Mein Leben im Lockdown : Pianist Tom Blankenberg komponierte neue Songs

Der Musiker aus Flingern hat das Corona-Jahr genutzt, um seine zweite CD zu produzieren. Auch einen Kurzfilm hat er veröffentlicht. Ein Protokoll.

Im März 2021 ist es endlich soweit, mein neues Album wird veröffentlicht. Geplant war dieser Release eigentlich für den Herbst 2020, aber Corona hat da vieles verändert. Auch, welche Lieder das Album enthalten soll. Im Frühjahr nämlich dachte ich erst, ich hätte das Album schon fast fertig. Aber diese ersten Kompositionen aus der Zeit kurz vor der Pandemie liegen nun erstmal in der Schublade.

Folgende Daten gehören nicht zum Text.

Lemma loadWithoutRecord_level (k : InternalLedgerKey) :
  sim_res (level f) (loadWithoutRecord k r l t) (a_load false k a).
Proof.
  pose proof (lv_sim _ _ _ Hl) as Hs. apply level_res; [by apply loadWithoutRecord_sim|].
  unfold loadWithoutRecord, a_load. intros v t' a' Ht' Ha' Hs'.
  destruct (throwIfSealed t) eqn:Hse; [|done]. destruct (a_unsealed a); [|done]. cbn [res_bind] in *.
  rewrite (newest_sim _ _ _ _ Hs) in Ht'. pose proof Hs as [Hc Ha]. rewrite (as_active _ _ Ha) in Ha'.
  destruct (active_find k (mActive t)) as [x|] eqn:Hx; [done|].
  destruct (map_find k (a_map a)) as [e|] eqn:He; [|simplify_eq; by destruct Hl].
  rewrite (refresh_sim f k true _ (a_set_active ((k, ActiveConst) :: mActive t) a)) in Ht';
    [|by apply core_sim_active|by simpl; eauto].
  simplify_eq/=. split; [apply Hl|]. apply (offers_step f t); [apply Hl|done|done|]. intros _.
  eapply book_inv_ext; [apply (offers_refresh k true); [|apply level_entries];
    apply (lv_offers _ _ _ Hl); by eapply unsealed_inv|].
  intros b s d k'. simpl. rewrite elem_of_cons. destruct (decide (LEDGER_ENTRY_KEY k' = k)); naive_solver.
Qed.

Lemma deactivate_level (k : InternalLedgerKey) :
  sim_res (level f) (silent (deactivate k) r l t) (a_deactivate k a).
Proof.
  pose proof (lv_sim _ _ _ Hl) as Hs. apply level_res; [by apply deactivate_sim|].
  unfold silent, deactivate, a_deactivate. intros v t' a' Ht' Ha' Hs'. pose proof Hs as [Hc Ha].
  rewrite (as_active _ _ Ha) in Ha'. destruct (active_find k (mActive t)) as [x|] eqn:Hx; [|done].
  rewrite (refresh_sim f k false t a) in Ht' by (done || by eapply active_key_exists).
  simplify_eq/=. split; [apply Hl|]. apply (offers_step f t); [apply Hl|done|done|]. intros Hse.
  eapply book_inv_ext; [apply (offers_refresh k false); [|apply level_entries];
    by apply (lv_offers _ _ _ Hl)|].
  intros b s d k'. simpl. rewrite elem_of_active_keys. naive_solver.
Qed.

Lemma assign_level (e : InternalLedgerEntry) :
  entry_wf owner e -> sim_res (level f) (silent (assignCurrent (toKey e) e) r l t) (a_assign e a).
Proof.
  intros He. pose proof (lv_sim _ _ _ Hl) as Hs. apply level_res; [by apply assign_sim|].
  unfold silent, assignCurrent, a_assign. intros v t' a' Ht' Ha' Hs'. pose proof Hs as [Hc Ha].
  rewrite (as_active _ _ Ha) in Ha'. destruct (active_find (toKey e) (mActive t)) as [[]|] eqn:Hx; [|done..].
  apply active_find_elem in Hx. split.
  { simplify_eq. apply (snapshot_put (toKey e) (Some e)); [apply Hc|apply Hl|]. by intros ? [= <-]. }
  assert (exists p, t' = set_mEntry (map_set (toKey e) p (mEntry t)) t) as [p ->]
    by (destruct (map_find (toKey e) (mEntry t)) as [[]|]; simplify_eq/=; eauto).
  assert (forall k, map_find k (map_set (toKey e) p (mEntry t)) =
    if decide (k = toKey e) then Some p else map_find k (mEntry t)) as Hm.
  { intros k. rewrite map_find_set. destruct (decide (k = toKey e)) as [->|Hne]; [by rewrite eqb_of_refl|].
    by rewrite (proj2 (eqb_of_false _ _) Hne). }
  apply (offers_step f t); [apply Hl|done| |].
  - intros k _ Hr. simpl. rewrite Hm. case_decide; eauto.
  - intros Hse. simpl. pose proof (ok_book _ _ (lv_offers _ _ _ Hl) Hse) as HB.
    apply (book_carry (fun k => k ∈ fst <$> mActive t) _ (mEntry t) _ _ (toKey e)); [| |done|].
    + eapply book_inv_ext; [exact HB|]. intros b s d k. split; [|tauto]. intros [Hr Hn]. split; [done|].
      intros [Hk|?]; [|done]. apply Hn. rewrite Hk. by apply (list_elem_of_fmap_2 fst) in Hx.
    + intros k Hne. by rewrite Hm, decide_False.
    + left. by apply (list_elem_of_fmap_2 fst) in Hx.
Qed.

(** The header is kept apart from the entries. *)
Lemma level_header (h : LedgerHeader) (x : bool) :
  level f (set_mActiveHeader x (set_mHeader h t)) (a_set_header h x a).
Proof.
  destruct Hl as [[[] []] ? []]. split; [split; split; done|done|split; done].
Qed.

Denn Anfang März war meine Gefühlslage wie eine Achterbahnfahrt. Ich war startklar für geplante Konzerte in Amsterdam, Kopenhagen und Paris, aber die Lage wurde immer unsicherer. Bei den Kollegen schien jeder abzuwarten, wer zuerst die Konzerte absagt. Schließlich wurden uns die Entscheidungen durch die gesetzlichen Bestimmungen im Lockdown abgenommen und plötzlich war alles wie in einem schwarzen Loch. Ein Moment des Innehaltens, nichts ging mehr. Da habe auch ich mich gefragt, wie ich mich als Musiker im Lockdown präsentieren kann. Ich habe an einem Live-Streaming-Event teilgenommen und einige meiner Songs auf Youtube veröffentlicht. Und ich fing an, in meinem kleinen Studio an der Behrenstraße neu zu komponieren. Die ursprünglich geplanten Aufnahmen von der Zeit vor der Pandemie passten nun nicht mehr in die Gegenwart.

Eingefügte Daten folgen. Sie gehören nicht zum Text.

(* ===== verification/LedgerTxnRefinement.v ===== *)
(** * Commits, and whole runs of ledger transactions

    Opening, committing and rolling back, the simulation of the whole stack and
    of the database under it, and the closing of ledgers: what a transaction on
    the database gives to the bucket list is what it does to the database. *)
From stdpp Require Import base tactics list numbers sets.
From Stdlib Require Import ZArith Lia Bool.
From S2P Require Import Prelude Containers OfferExchange LedgerEntries Float64 Bucket BucketMerge LedgerTxn LedgerTxnSpec LedgerTxnTheorems LedgerTxnOffers LedgerTxnStack.

Open Scope Z_scope.
Open Scope kin_scope.

Section owner.
Context (owner : Z -> AccountID).
Notation level := (level owner).

(** ** Committing to a parent transaction *)

Definition a_writes (m : EntryMap) (a : ATxn) : ATxn :=
  foldl (fun a p => a_write (fst p) (ptr_get (snd p)) a) a m.

Lemma a_writes_find (m : EntryMap) (a : ATxn) (k : InternalLedgerKey) :
  ordered m -> ordered (a_map a) ->
  map_find k (a_map (a_writes m a)) = overlay m (fun k => map_find k (a_map a)) k /\
  ordered (a_map (a_writes m a)) /\
  (k ∈ a_touched (a_writes m a) <-> is_Some (map_find k m) \/ k ∈ a_touched a).
Proof.
  revert a. unfold overlay. induction m as [|[k1 p] m IH]; intros a Hm Ha.
  { simpl. split; [done|]. split; [done|]. split; [by right|]. by intros [[? [=]]|]. }
  pose proof (ordered_head _ _ _ Hm) as Hh. inversion Hm as [|? ? Hm' _]; subst.
  destruct (IH (a_write k1 (ptr_get p) a)) as (IH1&IH2&IH3); [done|by apply ordered_put|].
  simpl in *. split_and!; [|done|].
  - rewrite IH1, map_find_put by done. destruct (eqb_of k k1) eqn:E.
    + apply eqb_of_true in E as ->. by rewrite Hh, decide_True.
    + apply eqb_of_false in E. by rewrite decide_False.
  - rewrite IH3, elem_of_set_insert. destruct (eqb_of k k1) eqn:E.
    + apply eqb_of_true in E as ->. rewrite Hh. naive_solver.
    + apply eqb_of_false in E. naive_solver.
Qed.

Lemma a_writes_rest (m : EntryMap) (a : ATxn) :
  a_header (a_writes m a) = a_header a /\ a_headerActive (a_writes m a) = a_headerActive a /\
  a_active (a_writes m a) = a_active a /\ a_stamps (a_writes m a) = a_stamps a /\
  a_sealed (a_writes m a) = a_sealed a.
Proof. revert a. induction m as [|p m IH]; intros a; [done|]. apply (IH (a_write (fst p) (ptr_get (snd p)) a)). Qed.

(** Without active entries. *)
Definition idle (t : Txn) : Prop := mActive t = [] /\ mIsSealed t = false /\ mActiveHeader t = false.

Die neuen Songs sind recht ernst geworden. Im August, als der erste Lockdown zu Ende war und die Stimmung allgemein stieg, fügte ich den Aufnahmen aber noch einen Song hinzu, der etwas humorvoller war, wie ein Lächeln. Im September freute ich mich, als ich mit anderen Musikern live und vor Zuschauern ein Konzert gab. Es wurde auch aufgezeichnet und einige Ausschnitte sind auf Youtube zu sehen.

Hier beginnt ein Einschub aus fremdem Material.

Lemma order_filter (P : Row -> bool) (l : list Row) :
  offers_set l -> order_offers (filter (fun x => P x = true) l) = filter (fun x => P x = true) (order_offers l).
Proof.
  intros Hset. assert (offers_set (filter (fun x => P x = true) l)) as Hf.
  { apply (offers_set_sub _ _ Hset); [by apply NoDup_filter, Hset|]. by intros x [_ ?]%list_elem_of_filter. }
  apply (StronglySorted_unique_strong precedes).
  - intros x y Hx Hy Hxy Hyx. rewrite order_offers_perm in Hx. apply list_elem_of_filter in Hy as [_ Hy].
    apply list_elem_of_filter in Hx as [_ Hx]. rewrite order_offers_perm in Hy.
    rewrite (better_asym owner) in Hyx; [done|by apply Hset..|done].
  - by apply order_offers_sorted.
  - by apply sorted_filter, order_offers_sorted.
  - rewrite order_offers_perm. by rewrite order_offers_perm.
Qed.

Lemma filter_none {A} (P : A -> bool) (l : list A) :
  (forall x, x ∈ l -> P x = false) -> filter (fun x => P x = true) l = [].
Proof.
  induction l as [|x l IH]; intros Hl; [done|]. rewrite filter_cons_False.
  - apply IH. intros y Hy. apply Hl. by right.
  - rewrite (Hl x); [done|by left].
Qed.

Lemma filter_every {A} (P : A -> bool) (l : list A) :
  (forall x, x ∈ l -> P x = true) -> filter (fun x => P x = true) l = l.
Proof.
  induction l as [|x l IH]; intros Hl; [done|]. rewrite filter_cons_True by (apply Hl; by left).
  f_equal. apply IH. intros y Hy. apply Hl. by right.
Qed.

(** Past an offer come those after it. *)
Lemma filter_past (l1 l2 : list Row) (x : Row) :
  offers_set (l1 ++ x :: l2) -> StronglySorted precedes (l1 ++ x :: l2) ->
  filter (fun y => within (Some (descriptor (snd x))) (snd y) = true) (l1 ++ x :: l2) = l2.
Proof.
  intros [_ Hw _] Hs. apply StronglySorted_app in Hs as (Hc&_&Hs2). apply StronglySorted_cons in Hs2 as [Hx _].
  rewrite Forall_forall in Hx. rewrite filter_app, filter_none, filter_cons_False, filter_every; [done|..].
  - done.
  - simpl. rewrite (better_irrefl owner); [done|]. apply Hw. set_solver.
  - intros y Hy. simpl. apply (better_asym owner); [apply Hw; set_solver..|]. by apply Hc; [|left].
Qed.

(** The offers past a bound are the last ones. *)
Lemma findIncluded_sorted (w : option OfferDescriptor) (l : list Row) :
  bound_ok w -> offers_set l -> StronglySorted precedes l ->
  (forall x, x ∈ l -> le_data (fst x) = OFFER (snd x)) ->
  findIncludedOffer w (fst <$> l) = Ok (fst <$> filter (fun x => within w (snd x) = true) l).
Proof.
  intros Hw Hset Hs Hd. induction l as [|x l IH]; [done|]. simpl. unfold offer_data.
  rewrite (Hd x) by left. cbn [res_bind]. apply StronglySorted_cons in Hs as [Hx Hs].
  destruct (within w (snd x)) eqn:E.
  - rewrite filter_every; [done|]. rewrite Forall_forall in Hx. intros y [->|Hy]%elem_of_cons; [done|].
    apply (within_trans owner w (snd x)); [done|apply Hset; by left|apply Hset; by right|done|by apply Hx].
  - rewrite filter_cons_False by (by rewrite E). apply IH; [|done|intros; apply Hd; by right].
    apply (offers_set_sub _ _ Hset); [|intros; by right]. by destruct Hset as [[]%NoDup_cons _ _].
Qed.

Lemma best_of_head (l : list Row) : best_of l = head (order_offers l).
Proof.
  induction l as [|x l IH]; [done|]. simpl. rewrite IH. destruct (order_offers l) as [|y l'] eqn:E; [done|].
  simpl. by destruct (better (snd y) (snd x)).
Qed.

(** The rows of the database. *)
Lemma db_offers_NoDup (b s : Asset) (db : list (LedgerKey * LedgerEntry)) :
  NoDup (map_keys db) -> (forall p, p ∈ db -> LedgerEntryKey (snd p) = fst p) -> NoDup (db_offers b s db).
Proof.
  induction db as [|p db IH]; intros Hnd Hk; [constructor|]. apply NoDup_cons in Hnd as [Hp Hnd].
  specialize (IH Hnd (fun q Hq => Hk q ltac:(by right))). unfold db_offers in *. simpl.
  destruct (le_data (snd p)) as [| |o| | |] eqn:Hd; try done. destruct (bool_decide _); [|done].
  constructor; [|done]. intros ([k e]&Hin&He)%list_elem_of_omap. apply Hp. simpl in He.
  destruct (le_data e); try done. destruct (bool_decide _); [|done]. injection He as He _.
  pose proof (Hk (k, e) ltac:(by right)) as Hke. simpl in Hke. rewrite <- (Hk p), <- He, Hke by left.
  apply list_elem_of_In, in_map_iff. exists (k, e). split; [done|]. by apply list_elem_of_In.
Qed.

Lemma db_offers_row (b s : Asset) (r : Root) (x : Row) :
  root_ok owner r -> x ∈ db_offers b s (root_entries r) ->
  offer_wf owner (snd x) /\ le_data (fst x) = OFFER (snd x) /\
  map_find (LedgerEntryKey (fst x)) (root_entries r) = Some (fst x).
Proof.
  intros Hr Hx. destruct x as [e o]. apply (elem_of_db_offers owner) in Hx; [|done]. split.
  - by eapply view_offer_wf; [apply root_view_wf|].
  - destruct Hx as (Hf&Hd&_). split; [done|]. simpl in Hf. by apply fmap_Some in Hf as (?&?&[= <-]).
Qed.

Lemma db_offers_set (b s : Asset) (r : Root) :
  root_ok owner r -> offers_set (db_offers b s (root_entries r)).
Proof.
  intros Hr. split.
  - destruct Hr as [Ho Hr]. apply db_offers_NoDup; [by apply increasing_NoDup|].
    intros [k e] Hp. apply map_find_elem in Hp; [|done]. by destruct (Hr k e Hp).
  - intros x Hx. by apply (db_offers_row b s r x).
  - intros [e o] [e' o'] Hx Hy Hne Hb. apply not_false_is_true. intros Hb'. apply Hne.
    destruct (db_offers_row _ _ _ _ Hr Hx) as (Hw&Hd&Hf), (db_offers_row _ _ _ _ Hr Hy) as (Hw'&Hd'&Hf').
    simpl in *. rewrite isBetterOffer_code in Hb, Hb' by (apply Hw || apply Hw').
    assert (toKey (LEDGER_ENTRY e) = toKey (LEDGER_ENTRY e')) as [= Hk].
    { apply (same_place_key owner o o'); simpl; [by rewrite Hd|by rewrite Hd'|done..|]. by apply ltb_total. }
    rewrite Hk in Hf. congruence.
Qed.

(** ** The batches of best offers *)

(** The offers of a pair, in order. *)
Definition offers_in_order (b s : Asset) (r : Root) : list Row := order_offers (db_offers b s (root_entries r)).

(** A first part of them; all, where nothing is left to load. *)
Definition best_ok (b s : Asset) (r : Root) (x : BestOffersEntry) : Prop :=
  exists n, (n <= length (offers_in_order b s r))%nat /\ bestOffers x = fst <$> take n (offers_in_order b s r) /\
    (allLoaded x = true -> n = length (offers_in_order b s r)).

(** Identifiers that leave the next one in range. *)
Definition ids_ok (r : Root) : Prop :=
  forall k e o, map_find k (root_entries r) = Some e -> le_data e = OFFER o -> of_offerID o < INT64_MAX.

Section pair.
Context (b s : Asset) (r : Root) (Hr : root_ok owner r) (Hids : ids_ok r).
#[local] Notation OO := (offers_in_order b s r).

Lemma OO_row (x : Row) :
  x ∈ OO -> offer_wf owner (snd x) /\ le_data (fst x) = OFFER (snd x) /\
  map_find (LedgerEntryKey (fst x)) (root_entries r) = Some (fst x).
Proof. unfold offers_in_order. rewrite order_offers_perm. by apply db_offers_row. Qed.

Lemma OO_set : offers_set OO.
Proof.
  pose proof (db_offers_set b s r Hr) as Hset. apply (offers_set_sub _ _ Hset); unfold offers_in_order.
  - rewrite order_offers_perm. apply Hset.
  - intros x. by rewrite order_offers_perm.
Qed.

Lemma OO_sorted : StronglySorted precedes OO.
Proof. by apply order_offers_sorted, db_offers_set. Qed.

Lemma OO_segment (l l1 l2 : list Row) :
  OO = l1 ++ l ++ l2 -> offers_set l /\ StronglySorted precedes l.
Proof.
  intros HO. pose proof OO_set as Hset. pose proof OO_sorted as Hs. rewrite HO in Hset, Hs.
  apply StronglySorted_app in Hs as (_&_&Hs). apply StronglySorted_app in Hs as (_&Hs&_). split; [|done].
  apply (offers_set_sub _ _ Hset).
  - by destruct Hset as [(_&_&(?&_)%NoDup_app)%NoDup_app _ _].
  - set_solver.
Qed.

Lemma rootBest_head (w : option OfferDescriptor) :
  rootBestOffer b s w r = fst <$> head (filter (fun x => within w (snd x) = true) OO).
Proof.
  unfold rootBestOffer. rewrite best_of_head, (order_filter (fun x => within w (snd x))); [done|].
  by apply db_offers_set.
Qed.

(** A query for what follows the first offers. *)
Lemma loadBestOffers_next (n m : nat) :
  (n <= length OO)%nat ->
  (let? w := match last (fst <$> take n OO) with
     | None => Ok None
     | Some e => let? o := offer_data e in Ok (Some (descriptor o)) end in
   loadBestOffers b s w m r) = Ok (fst <$> take m (drop n OO)).
Proof.
  intros Hn. destruct (last (take n OO)) as [x|] eqn:E; rewrite fmap_last, E; simpl.
  - apply last_Some in E as [l El]. assert (OO = l ++ x :: drop n OO) as HO.
    { rewrite <- (take_drop n OO) at 1. by rewrite El, <- app_assoc. }
    assert (x ∈ OO) as Hx by (rewrite HO; set_solver). apply OO_row in Hx as (_&Hd&Hf).
    unfold offer_data. rewrite Hd. cbn [res_bind]. unfold loadBestOffers.
    specialize (Hids _ _ _ Hf Hd). cbn [od_offerID descriptor].
    rewrite (proj2 (Z.eqb_neq _ _)) by lia. cbn [negb ensure res_bind].
    rewrite (order_filter (fun y => within (Some (descriptor (snd x))) (snd y))) by (by apply db_offers_set).
    fold OO. rewrite HO at 1. rewrite filter_past; [done|rewrite <- HO; apply OO_set|rewrite <- HO; apply OO_sorted].
  - apply last_None in E. assert (drop n OO = OO) as ->.
    { rewrite <- (take_drop n OO) at 2. by rewrite E. }
    unfold loadBestOffers. cbn [ensure res_bind]. by rewrite filter_every by done.
Qed.

Definition batch_size (x : BestOffersEntry) : nat :=
  Nat.min (mMaxBestOffersBatchSize cfg) (Nat.max MIN_BEST_OFFERS_BATCH_SIZE (length (bestOffers x))).

Lemma batch_size_pos (x : BestOffersEntry) : (0 < batch_size x)%nat.
Proof. unfold batch_size, mMaxBestOffersBatchSize, MIN_BEST_OFFERS_BATCH_SIZE. lia. Qed.

Lemma loadNext_ok (n : nat) (x : BestOffersEntry) :
  (n <= length OO)%nat -> bestOffers x = fst <$> take n OO -> allLoaded x = false ->
  exists x', loadNextBestOffersIntoCache cfg b s x r = Ok (fst <$> take (batch_size x) (drop n OO), x') /\
    bestOffers x' = fst <$> take (n + batch_size x) OO /\
    (allLoaded x' = true <-> length OO < n + batch_size x)%nat.
Proof.
  intros Hn Hb Ha. unfold loadNextBestOffersIntoCache. rewrite Ha.
  pose proof (loadBestOffers_next n (batch_size x) Hn) as Hl. rewrite <- Hb in Hl.
  destruct (match last (bestOffers x) with None => _ | Some e => _ end) as [w|e]; [|done].
  cbn [res_bind] in Hl |- *. fold (batch_size x). rewrite Hl. cbn [res_bind]. eexists. split; [done|].
  cbn [bestOffers allLoaded]. split.
  - rewrite Hb, <- fmap_app. f_equal. by rewrite take_take_drop.
  - rewrite Nat.ltb_lt, length_fmap, length_take, length_drop. lia.
Qed.

(** What is past the bound in the offers that are loaded. *)
Notation past w n := (fst <$> filter (fun x : Row => within w (snd x) = true) (take n OO)) (only parsing).

Lemma findIncluded_segment (w : option OfferDescriptor) (l l1 l2 : list Row) :
  bound_ok w -> OO = l1 ++ l ++ l2 ->
  findIncludedOffer w (fst <$> l) = Ok (fst <$> filter (fun x => within w (snd x) = true) l).
Proof.
  intros Hw HO. destruct (OO_segment l l1 l2 HO) as [Hset Hs]. apply findIncluded_sorted; [done..|].
  intros x Hx. apply OO_row. rewrite HO. set_solver.
Qed.

(** Loading until an offer is past the bound or none is left. *)
Lemma load_until_ok (fuel : nat) (w : option OfferDescriptor) (n : nat) (x : BestOffersEntry) :
  bound_ok w -> (n <= length OO)%nat -> bestOffers x = fst <$> take n OO ->
  (allLoaded x = true -> n = length OO) -> (allLoaded x = false -> length OO - n < fuel)%nat ->
  exists n' x', load_until fuel cfg b s w (past w n) x r = Ok (past w n', x') /\
    (n' <= length OO)%nat /\ bestOffers x' = fst <$> take n' OO /\ (allLoaded x' = true -> n' = length OO) /\
    (filter (fun y : Row => within w (snd y) = true) (take n' OO) <> [] \/ n' = length OO).
Proof.
  intros Hw. revert n x. induction fuel as [|fuel IH]; intros n x Hn Hb Ha Hf; cbn [load_until].
  - destruct (allLoaded x) eqn:E; [|specialize (Hf eq_refl); lia]. cbn [negb].
    exists n, x. rewrite E. split; [by destruct (filter _ _)|]. specialize (Ha eq_refl). auto.
  - destruct (filter _ (take n OO)) as [|y l] eqn:Ef; cycle 1.
    { exists n, x. rewrite Ef. cbn [fmap list_fmap]. split; [done|]. auto. }
    cbn [fmap list_fmap]. destruct (allLoaded x) eqn:E; cbn [negb].
    { exists n, x. rewrite Ef, E. split; [done|]. specialize (Ha eq_refl). auto. }
    destruct (loadNext_ok n x Hn Hb E) as (x'&Hl&Hb'&Ha'). rewrite Hl. cbn [res_bind].
    rewrite (findIncluded_segment w _ (take n OO) (drop (batch_size x) (drop n OO)) Hw)
      by (by rewrite !take_drop). cbn [res_bind].
    set (n' := Nat.min (n + batch_size x) (length OO)).
    assert (take (n + batch_size x) OO = take n' OO) as Hn'.
    { subst n'. destruct (Nat.min_spec (n + batch_size x) (length OO)) as [[_ ->]|[? ->]]; [done|].
      by rewrite !take_ge by lia. }
    assert (filter (fun y : Row => within w (snd y) = true) (take (batch_size x) (drop n OO)) =
      filter (fun y : Row => within w (snd y) = true) (take n' OO)) as ->.
    { rewrite <- Hn', <- take_take_drop, filter_app, Ef. done. }
    specialize (Hf eq_refl). pose proof (batch_size_pos x). rewrite Hn' in Hb'.
    apply IH; [subst n'; lia|done|subst n'; intros ?%Ha'; lia|]. intros Hnl.
    assert (~ (length OO < n + batch_size x)%nat) by (rewrite <- Ha'; congruence). subst n'. lia.
Qed.
End pair.

(** ** The caches never show *)

Record caches_ok (i : RootImpl) : Prop := {
  cs_root : root_ok owner (ri_root i);
  cs_ids : ids_ok (ri_root i);
  cs_entries : entries_ok (root_entries (ri_root i)) (mEntryCache i);
  cs_best : forall b s x, mBestOffers i b s = Some x -> best_ok b s (ri_root i) x;
}.

Lemma caches_ok_same (i i' : RootImpl) : caches_ok i -> same_but_entries i i' -> caches_ok i'.
Proof. intros [] (Hr&Hb&He). split; rewrite ?Hr, ?Hb; done. Qed.

Lemma best_ok_default (b s : Asset) (i : RootImpl) :
  caches_ok i -> best_ok b s (ri_root i) (getFromBestOffers b s i).
Proof.
  intros Hi. unfold getFromBestOffers. destruct (mBestOffers i b s) as [x|] eqn:E; [by apply (cs_best i Hi)|].
  exists 0%nat. split; [lia|]. by split.
Qed.

Lemma caches_ok_set_best (b s : Asset) (x : BestOffersEntry) (i : RootImpl) :
  caches_ok i -> best_ok b s (ri_root i) x -> caches_ok (set_best b s x i).
Proof.
  intros [Hr Hids He Hb] Hx. split; [done..|]. intros b' s' x'. simpl. unfold upd2. case_decide as Hd; [|by apply Hb].
  destruct Hd as [-> ->]. by intros [= <-].
Qed.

Währenddessen habe ich Kulturfördergelder für Künstler in der Corona-Krise beantragt. Während mein Antrag bearbeitet wurde, befand ich mich wieder in einer Phase, in der ich mit der Arbeit an dem Album nicht weitermachen konnte. Daher habe ich einen kleinen Film gedreht. Er heißt „The Pianowl“ und ist als Gruß gedacht an all jene Menschen, die im Lockdown zum Nichtstun gezwungen sind und bewusst leise Klaviermusik hören. Mitte Dezember erfuhr ich, dass mein Antrag auf Fördergeld bestätigt ist. So konnte ich mit der Endproduktion meines Audiomaterials beginnen. Zu diesen Arbeiten gehören zurzeit die Organisation der Pressung von CD und Vinyl-LP, das Gestalten des Covers und die Fotoproduktion sowie die letzte Bearbeitung der Aufnahmen.

Im Großen und Ganzen bin ich ganz versöhnlich durch das Corona-Jahr gekommen. Live-Künstler zu sein war und ist ja für viele Kollegen ein Problem – aber ich als Pianist arbeite oft allein und bin weniger auf andere Musiker angewiesen. Auch bin ich finanziell nicht komplett abhängig vom Musikmachen, sondern arbeite auch als Sound-Designer für Film und Fernsehen. Im neuen Jahr soll die Produktion meiner CD in den Presswerken beginnen. Im März wird das Album erscheinen. Konzerte wie ein Jahr zuvor in Europa sind noch nicht geplant, aber ein Release-Konzert in Düsseldorf wäre schön – zum Beispiel in einer Kirche, sie würde einen besinnlichen Raum für meine Klaviermusik bilden.